[WHAT THE TASK ASKS] Find every line below where the word "true" occurs, then give how many you found and nothing else.

[DATA SUPPLIED]
Lemma soqinsque_ok q l0 l1 fuel hd so s :
  listener (socks s) hd l0 l1 -> so ∉ hd :: l0 ++ l1 -> so <> 0 -> is_Some (socks s !! so) ->
  (length (l0 ++ l1) < fuel)%nat -> Z.of_nat (length (l0 ++ l1)) < 32767 ->
  exists h', soqinsque fuel hd so q s = Some (tt, s <| socks ::= h' |>) /\
    listener h' hd (push q l0 l1 so).1 (push q l0 l1 so).2 /\
    (forall x, core <$> h' !! x = core <$> socks s !! x).
Proof.
  intros Hl Hn Hz Hso Hf Hlen. set (l := sel q l0 l1). set (lo := sel (negb q) l0 l1).
  assert (Hperm : l ++ lo ≡ₚ l0 ++ l1)
    by (unfold l, lo; destruct q; [apply Permutation_app_comm|done]).
  rewrite length_app in Hf, Hlen.
  assert (Hll : (length l <= length l0 + length l1)%nat) by (unfold l; destruct q; simpl; lia).
  rewrite <- Hperm in Hn. apply not_elem_of_cons in Hn as [Hhs Hn].
  apply not_elem_of_app in Hn as [Hnl Hnlo].
  pose proof (li_nodup _ _ _ _ Hl) as Hnd. rewrite <- Hperm in Hnd.
  pose proof Hnd as [Hhd Hnd2]%NoDup_cons. apply NoDup_app in Hnd2 as (Hndl & Hdis & Hndlo).
  apply not_elem_of_app in Hhd as [Hhl Hhlo].
  destruct (soqinsque_eff q l fuel hd so s) as (h' & -> & Hqs & Hls & Hlp & Hh & Hlo).
  { by apply listener_q. }
  { by apply not_elem_of_cons. }
  { by eapply listener_hd. }
  { done. }
  { lia. }
  destruct (listener_q _ _ _ _ q Hl) as [Hp He]. fold l in Hp, He.
  exists h'. split; [done|]. split; [|apply Hqs].
  assert (Hsel : sel q (push q l0 l1 so).1 (push q l0 l1 so).2 = l ++ [so] /\
    sel (negb q) (push q l0 l1 so).1 (push q l0 l1 so).2 = lo) by by destruct q.
  destruct Hsel as [Hsel Hselo]. apply (listener_intro h' hd _ _ q); rewrite ?Hsel, ?Hselo.
  - split.
    + apply path_app. split; [|done]. apply (path_keep (socks s) h' q hd l (endof l hd)); try done.
      * intros x Hx Hxp. apply Hqs; [|done]. intros ->. by apply elem_of_cons in Hx as [?|?].
      * by apply NoDup_cons.
    + by rewrite endof_app.
  - apply (qlist_keep (socks s)); [|by apply listener_q]. intros x Hx. apply Hqs. intros ->.
    by apply elem_of_cons in Hx as [?|?].
  - apply NoDup_cons. split.
    + rewrite !elem_of_app, list_elem_of_singleton. intros [[?|?]|?]; done.
    + apply NoDup_app. split; [|split; [|done]].
      * apply NoDup_app. split; [done|]. split; [|apply NoDup_singleton].
        intros x Hx ->%list_elem_of_singleton. done.
      * intros x [Hx| ->%list_elem_of_singleton]%elem_of_app; [by apply Hdis|done].
  - by apply Hl.
  - rewrite (qs_len _ _ _ _ _ _ _ Hqs).
    pose proof (listener_len _ _ _ _ q Hl) as Hq. fold l in Hq.
    destruct (socks s !! hd); [|done]. simpl in *. injection Hq as ->.
    rewrite length_app, s16_small by lia. simpl. f_equal. lia.
  - rewrite (qs_otherlen _ _ _ _ _ _ _ Hqs). by apply listener_len.
  - intros x Hx. rewrite <- app_assoc in Hx. destruct (decide (x = so)) as [->|Hxs]; [done|].
    rewrite (qs_head _ _ _ _ _ _ _ Hqs) by done. apply Hl. rewrite <- Hperm.
    rewrite !elem_of_app, list_elem_of_singleton in *. tauto.
Qed.

(** Taking the queue [k1 ++ so :: k2] apart. *)
Definition pull (q : bool) (l0 l1 k1 k2 : list Z) : list Z * list Z :=
  if q then (l0, k1 ++ k2) else (k1 ++ k2, l1).

Lemma soqremque_ok q l0 l1 k1 k2 fuel hd so s :
  listener (socks s) hd l0 l1 -> sel q l0 l1 = k1 ++ so :: k2 ->
  (length (l0 ++ l1) < fuel)%nat -> Z.of_nat (length (l0 ++ l1)) < 32768 ->
  exists h', soqremque fuel so q s = Some (true, s <| socks ::= h' |>) /\
    listener h' hd (pull q l0 l1 k1 k2).1 (pull q l0 l1 k1 k2).2 /\
    (forall x, core <$> h' !! x = core <$> socks s !! x) /\
    so_head <$> h' !! so = Some 0 /\ lk h' false so = Some 0 /\ lk h' true so = Some 0.
Proof.
  intros Hl Hsl Hf Hlen. set (lo := sel (negb q) l0 l1).
  assert (Hperm : (k1 ++ so :: k2) ++ lo ≡ₚ l0 ++ l1)
    by (rewrite <- Hsl; unfold lo; destruct q; [apply Permutation_app_comm|done]).
  assert (Hll : (length (k1 ++ so :: k2) <= length (l0 ++ l1))%nat)
    by (rewrite <- Hperm, (length_app (k1 ++ so :: k2) lo); lia).
  pose proof (li_nodup _ _ _ _ Hl) as Hnd. rewrite <- Hperm in Hnd.
  pose proof Hnd as [Hhd Hnd2]%NoDup_cons. apply NoDup_app in Hnd2 as (Hndl & Hdis & Hndlo).
  apply not_elem_of_app in Hhd as [Hhl Hhlo].
  pose proof (listener_q _ _ _ _ q Hl) as Hql. rewrite Hsl in Hql.
  assert (Hshd : so_head <$> socks s !! so = Some hd).
  { apply Hl. rewrite <- Hperm, !elem_of_app. left. right. by left. }
  pose proof Hndl as Hnd1. apply NoDup_app in Hnd1 as (Hndk1 & Hdk & [Hsk2 Hndk2]%NoDup_cons).
  assert (Hsk1 : so ∉ k1) by (intros Hin; apply (Hdk so Hin); by left).
  assert (Hhso : hd <> so) by (intros ->; apply Hhl, elem_of_app; right; by left).
  destruct (soqremque_eff q k1 k2 fuel hd so s) as (h' & -> & Hqs & Hlp & Hls & Hlo & Hh).
  { done. }
  { by apply NoDup_cons. }
  { apply Hl. }
  { done. }
  { rewrite (length_app k1) in Hll. lia. }
  exists h'. split; [done|].
  split; [|split; [apply Hqs|split; [done|destruct q; done]]].
  assert (Hsel : sel q (pull q l0 l1 k1 k2).1 (pull q l0 l1 k1 k2).2 = k1 ++ k2 /\
    sel (negb q) (pull q l0 l1 k1 k2).1 (pull q l0 l1 k1 k2).2 = lo) by by destruct q.
  destruct Hsel as [Hsel Hselo].
  destruct Hql as [Hp He]. apply path_app in Hp as [Hp1 Hp2]. destruct Hp2 as (Hpe & Hs0 & Hp2).
  rewrite endof_app, endof_cons in He. set (prev := endof k1 hd) in *.
  assert (Hprev : prev ∈ hd :: k1) by apply endof_in.
  assert (Hk2p : forall x, x ∈ k2 -> x <> prev).
  { intros x Hx ->. apply elem_of_cons in Hprev as [Hpv|Hin].
    - apply Hhl. rewrite <- Hpv. apply elem_of_app. right. by right.
    - apply (Hdk prev Hin). by right. }
  assert (Hkeep : forall x, x ∈ k2 -> lk h' q x = lk (socks s) q x).
  { intros x Hx. apply Hqs; [|by apply Hk2p]. by intros ->. }
  apply (listener_intro h' hd _ _ q); rewrite ?Hsel, ?Hselo.
  - split; [apply path_app; split|].
    + apply (path_keep (socks s) h' q hd k1 prev); try done.
      * intros x Hx Hxp. apply Hqs; [|done]. intros ->. by apply elem_of_cons in Hx as [?|?].
      * apply NoDup_cons. split; [|done]. intros Hin. apply Hhl, elem_of_app. by left.
    + fold prev. destruct k2 as [|c k2]; [done|]. destruct Hp2 as (Hc1 & Hc2 & Hc3).
      split; [by rewrite Hlp|]. split; [done|].
      apply (path_keep (socks s) h' q c k2 prev); try done.
      * intros x Hx _. by apply Hkeep.
      * intros Hin. by destruct (Hk2p prev Hin).
    + rewrite endof_app. fold prev. destruct k2 as [|c k2]; [by unfold endof; simpl; rewrite Hlp|].
      rewrite endof_cons in *. rewrite Hkeep; [done|]. apply endof_in.
  - apply (qlist_keep (socks s)); [|by apply listener_q]. intros x Hx. apply Hqs. intros ->.
    apply elem_of_cons in Hx as [?|Hx]; [done|].
    apply (Hdis so); [|done]. apply elem_of_app. right. by left.
  - rewrite <- Permutation_middle in Hnd. simpl in Hnd. rewrite perm_swap in Hnd.
    by apply NoDup_cons in Hnd as [_ Hnd].
  - by apply Hl.
  - rewrite (qs_len _ _ _ _ _ _ _ Hqs).
    pose proof (listener_len _ _ _ _ q Hl) as Hq. rewrite Hsl in Hq.
    destruct (socks s !! hd); [|done]. simpl in *. injection Hq as ->.
    rewrite !length_app in *. simpl length in *. rewrite s16_small by lia. f_equal. lia.
  - rewrite (qs_otherlen _ _ _ _ _ _ _ Hqs). by apply listener_len.
  - intros x Hx. assert (Hxs : x <> so).
    { intros ->. rewrite !elem_of_app in Hx. destruct Hx as [[?|?]|Hx]; try done.
      apply (Hdis so); [|done]. apply elem_of_app. right. by left. }
    rewrite (qs_head _ _ _ _ _ _ _ Hqs) by done. apply Hl. rewrite <- Hperm.
    rewrite !elem_of_app, elem_of_cons in *. tauto.
Qed.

[REPLY] 2